* [Saved data entries]

(** * pyprocdev: the /proc/devices tables of [_pyprocdev.py]

    A shallow embedding of [src/pyprocdev/_pyprocdev.py]: the line parser
    [ProcDev._parse_file], the constructor [ProcDev.__init__] and the two
    queries [get_driver] and [get_majors] with the lazily built reverse
    table.  Python dictionaries are finite maps, frozensets are finite sets,
    exceptions are an explicit outcome and the instance is the state that
    the methods thread. *)

From Stdlib Require Import ZArith Ascii String List Bool Lia.
From stdpp Require Import base decidable countable gmap strings list fin_maps.

Open Scope string_scope.
Open Scope Z_scope.

(** ** Interpreter *)

(** The repository pins no interpreter.  Where a builtin behaves differently
    under Python 2 and Python 3 the model takes the version as an argument:
    [Py2] is CPython 2.7, [Py3] is CPython 3.11 or later with its default
    settings.  Earlier releases of Python 3 differ from [Py3] in [int] only:
    no underscores in literals before 3.6, no limit on the number of digits
    before the security releases of 2022. *)
Inductive PyVersion : Type := Py2 | Py3.

(** ** Device types and errors *)

(** Modelled from the spec: the module [_constants] that declares
    [DeviceTypes] is not part of the sources; the spec gives it the three
    members CHARACTER, BLOCK and NOTYPE. *)
Inductive DeviceTypes : Type := CHARACTER | BLOCK | NOTYPE.

#[global] Instance DeviceTypes_eq_dec : EqDecision DeviceTypes.
Proof. solve_decision. Defined.

Definition DeviceTypes_encode (d : DeviceTypes) : nat :=
  match d with CHARACTER => 0%nat | BLOCK => 1%nat | NOTYPE => 2%nat end.

Definition DeviceTypes_decode (n : nat) : option DeviceTypes :=
  match n with
  | O => Some CHARACTER
  | S O => Some BLOCK
  | S (S O) => Some NOTYPE
  | _ => None
  end.

#[global] Instance DeviceTypes_countable : Countable DeviceTypes.
Proof.
  apply (inj_countable DeviceTypes_encode DeviceTypes_decode).
  intros []; reflexivity.
Defined.

(** Modelled from the spec: [_constants] is not part of the sources, so the
    text that ["%s" % parsing] gives for a member is taken to be its name. *)
Definition DeviceTypes_str (d : DeviceTypes) : string :=
  match d with
  | CHARACTER => "CHARACTER"
  | BLOCK => "BLOCK"
  | NOTYPE => "NOTYPE"
  end.

(** The exceptions that the module raises or lets through.  The two
    [ProcDev...] classes come from [_errors] and carry the arguments the
    source passes to them; the others are the interpreter's own. *)
Inductive exn : Type :=
| ProcDevParsingError (message : string)
| ProcDevValueError (value : DeviceTypes) (param : string)
| ValueError
| TypeError
| NameError.

#[global] Instance exn_eq_dec : EqDecision exn.
Proof. solve_decision. Defined.

(** ** The instance *)

(** [_TablePairs]: [left] maps a major number to its driver, [right] is
    [None] until the reverse table has been assigned. *)
Record _TablePairs : Type := mk_TablePairs {
  left : gmap Z string;
  right : option (gmap string (gset Z))
}.

(** The state the methods run in: the attribute [_tables] of the instance,
    and a counter of the calls of [_build_reverse_table], which is
    instrumentation only (no statement of the source reads it). *)
Record ProcDev : Type := mk_ProcDev {
  _tables : gmap DeviceTypes _TablePairs;
  build_calls : nat
}.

* [Exercise brief] Which lines run from the one holding "(** Modelled from the spec: the" through the one holding "Inductive DeviceTypes : Type" in the records above? Repeat them exactly, both included, and nothing more.

* [Reply]
(** Modelled from the spec: the module [_constants] that declares
    [DeviceTypes] is not part of the sources; the spec gives it the three
    members CHARACTER, BLOCK and NOTYPE. *)
Inductive DeviceTypes : Type := CHARACTER | BLOCK | NOTYPE.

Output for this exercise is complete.